Filecoin has said that the delay would  help miners return safely to their workplaces. That sounds plausible, but tends to fall apart on closer examination. Mining farms are not operationally heavy and require less human capital. Given that most of the country has resumed working and only very few heavily infected regions remain shut down, miners should have no issue travel physically to their workplaces.

It’s not uncommon that software development suffers from delay (see, for instance  Ethereum.) Yet linking the delay to the virus outbreak is a stretch. The latest delay made many miners pessimistic about Filecoin’s real go-live date, which many joked would be at the end of 2020.
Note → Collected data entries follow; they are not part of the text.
(** [o[k] = v] for a key that is own or not inherited: an existing
    property keeps its place, a new one is created last. *)
Fixpoint set (o : t) (k : string) (v : V) : t :=
  match o with
  | [] => [(k, v)]
  | (k', v') :: r =>
      if String.eqb k' k then (k', v) :: r else (k', v') :: set r k v
  end.

(** OrdinaryOwnPropertyKeys: array indices in ascending numeric order,
    then the other names in creation order. *)
Fixpoint insert_by_index (p : string * V) (l : t) : t :=
  match l with
  | [] => [p]
  | q :: r =>
      if (index_of (fst p) <=? index_of (fst q))%N then p :: l
      else q :: insert_by_index p r
  end.

Fixpoint sort_by_index (l : t) : t :=
  match l with
  | [] => []
  | p :: r => insert_by_index p (sort_by_index r)
  end.

Definition entries (o : t) : t :=
  sort_by_index (filter (fun p => is_index (fst p)) o)
  ++ filter (fun p => negb (is_index (fst p))) o.

Definition keys (o : t) : list string := map fst (entries o).

Definition values (o : t) : list V := map snd (entries o).
End Dict.

Arguments Own {V} v.
Arguments Inherited {V}.
Arguments Undefined {V}.
Arguments empty {V}.
Arguments own {V} o k.
Arguments get {V} o k.
Arguments set {V} o k v.
Arguments entries {V} o.
Arguments keys {V} o.
Arguments values {V} o.
Arguments sort_by_index {V} l.
Arguments insert_by_index {V} p l.

End JsObject.

(** ** Notifications *)

Record Toast := {
  title : string;
  description : option string;
  variant : option string
}.

Definition destructive : option string := Some "destructive".

(** A call either returns or throws an error with a message. *)
Inductive completion (A : Type) :=
| Returned (a : A)
| Threw (message : string).
Arguments Returned {A} a.
Arguments Threw {A} message.

(** ** FinancialReport *)

Module FinancialReport.
Import JsNumber.

Record AppointmentWithPatient := {
  app_id : string;
  app_date : string;
  app_patientName : string;
  app_value : number
}.

Record PatientTotal := {
  patientName : string;
  totalValue : number;
  appointments : list AppointmentWithPatient
}.

Definition TypeError_push : string :=
  "TypeError: Cannot read properties of undefined (reading 'push')".

(** The reducer of calculateTotals:
<<
    if (!acc[app.patientName]) {
      acc[app.patientName] = { patientName: app.patientName, totalValue: 0, appointments: [] }
    }
    acc[app.patientName].totalValue += app.value
    acc[app.patientName].appointments.push(app)
    return acc
>>
    When the name is inherited from Object.prototype the guard is false,
    the inherited object gets a totalValue property, and its appointments
    property is undefined: push throws. *)
Definition reducer (acc : JsObject.t PatientTotal) (app : AppointmentWithPatient)
  : completion (JsObject.t PatientTotal) :=
  let k := app_patientName app in
  let acc1 :=
    match JsObject.get acc k with
    | JsObject.Undefined =>
        JsObject.set acc k
          {| patientName := k; totalValue := zero; appointments := [] |}
    | _ => acc
    end in
  match JsObject.get acc1 k with
  | JsObject.Own p =>
      Returned
        (JsObject.set acc1 k
           {| patientName := patientName p;
              totalValue := add (totalValue p) (app_value app);
              appointments := appointments p ++ [app] |})
  | _ => Threw TypeError_push
  end.

(** Array.prototype.reduce with an initial value. *)
Fixpoint reduce (apps : list AppointmentWithPatient) (acc : JsObject.t PatientTotal)
  : completion (JsObject.t PatientTotal) :=
  match apps with
  | [] => Returned acc
  | app :: rest =>
      match reducer acc app with
      | Returned acc' => reduce rest acc'
      | Threw e => Threw e
      end
  end.

Definition grandTotal (l : list PatientTotal) : number :=
  fold_left (fun sum patient => add sum (totalValue patient)) l zero.

(** The component's state. *)
Record State := {
  st_appointments : list AppointmentWithPatient;
  st_patientTotals : list PatientTotal;
  st_totalValue : number;
  st_isLoading : bool
}.

Definition initial : State :=
  {| st_appointments := []; st_patientTotals := [];
     st_totalValue := zero; st_isLoading := true |}.

(** calculateTotals, as the pair it stores with setPatientTotals and
    setTotalValue. *)
Definition calculateTotals (apps : list AppointmentWithPatient)
  : completion (list PatientTotal * number) :=
  match reduce apps JsObject.empty with
  | Returned totals =>
      let patientTotalsList := JsObject.values totals in
      Returned (patientTotalsList, grandTotal patientTotalsList)
  | Threw e => Threw e
  end.

Definition setTotals (r : list PatientTotal * number) (st : State) : State :=
  {| st_appointments := st_appointments st;
     st_patientTotals := fst r;
     st_totalValue := snd r;
     st_isLoading := st_isLoading st |}.

(** *** fetchAppointments *)

(** A row of the select: id, date, value and the joined patient's name. *)
Record PatientJoin := { pj_name : string }.

Record FetchedAppointment := {
  f_id : string;
  f_date : string;
  f_value : option number;
  f_patients : option PatientJoin
}.

(** [app.patients && app.patients.name] as a filter condition. *)
Definition has_patient_name (app : FetchedAppointment) : bool :=
  match f_patients app with
  | Some p => negb (String.eqb (pj_name p) EmptyString)
  | None => false
  end.

Definition format_row (app : FetchedAppointment) : AppointmentWithPatient :=
  {| app_id := f_id app;
     app_date := f_date app;
     app_patientName :=
       match f_patients app with
       | Some p =>
           if String.eqb (pj_name p) EmptyString
           then "Paciente Desconhecido" else pj_name p
       | None => "Paciente Desconhecido"
       end;
     app_value :=
       match f_value app with
       | Some v => or_zero v
       | None => zero
       end |}.

Definition formattedAppointments (data : list FetchedAppointment)
  : list AppointmentWithPatient :=
  map format_row (filter has_patient_name data).

(** The answer of the store: an error message or the rows. *)
Definition Response := (string + list FetchedAppointment)%type.

Record Fetched := {
  fetched_state : State;
  fetched_toasts : list Toast;
  fetched_rejection : option string
}.

Definition fetchAppointments (response : Response) (st : State) : Fetched :=
  let st1 :=
    {| st_appointments := st_appointments st;
       st_patientTotals := st_patientTotals st;
       st_totalValue := st_totalValue st;
       st_isLoading := true |} in
  match response with
  | inl message =>
      {| fetched_state :=
           {| st_appointments := st_appointments st1;
              st_patientTotals := st_patientTotals st1;
              st_totalValue := st_totalValue st1;
              st_isLoading := false |};
         fetched_toasts :=
           [ {| title := "Erro ao carregar consultas";
                description := Some message;
                variant := destructive |} ];
         fetched_rejection := None |}
  | inr data =>
      let formatted := formattedAppointments data in
      let st2 :=
        {| st_appointments := formatted;
           st_patientTotals := st_patientTotals st1;
           st_totalValue := st_totalValue st1;
           st_isLoading := true |} in
      match calculateTotals formatted with
      | Returned r =>
          let st3 := setTotals r st2 in
          {| fetched_state :=
               {| st_appointments := st_appointments st3;
                  st_patientTotals := st_patientTotals st3;
                  st_totalValue := st_totalValue st3;
                  st_isLoading := false |};
             fetched_toasts := [];
             fetched_rejection := None |}
      | Threw e =>
          {| fetched_state := st2;
             fetched_toasts := [];
             fetched_rejection := Some e |}
      end
  end.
In Chinese, there’s an old saying that “one postponement causes a depletion of energy, the second postponement causes depletion of morale, and the final postponement causes death 一鼓作气,再而衰,三而竭.” Let’s hope Filecoin doesn’t postpone a third time.

Top 3 other things that happened last week

#1: Praise from the Party: “To combat coronavirus, we need blockchain”

There is another old phrase in China: “An old man loses a horse, but it might yield a good result.”  The phrase traces back to an ancient story where an old man lost his horse, but it came back a few months later with an even better horse companion.

But the good news actually turned sour when the old man’s son broke his leg riding the horse. The story tells us that good luck can yield bad results—and vice versa.

The saying came to mind this week when the Chinese government claimed that Coronavirus—rather than being a source of delay and problems—unexpectedly accelerated new technology development. It cited online education, video conferencing, telemedicine through the use of AI, IoT, big data, and blockchain.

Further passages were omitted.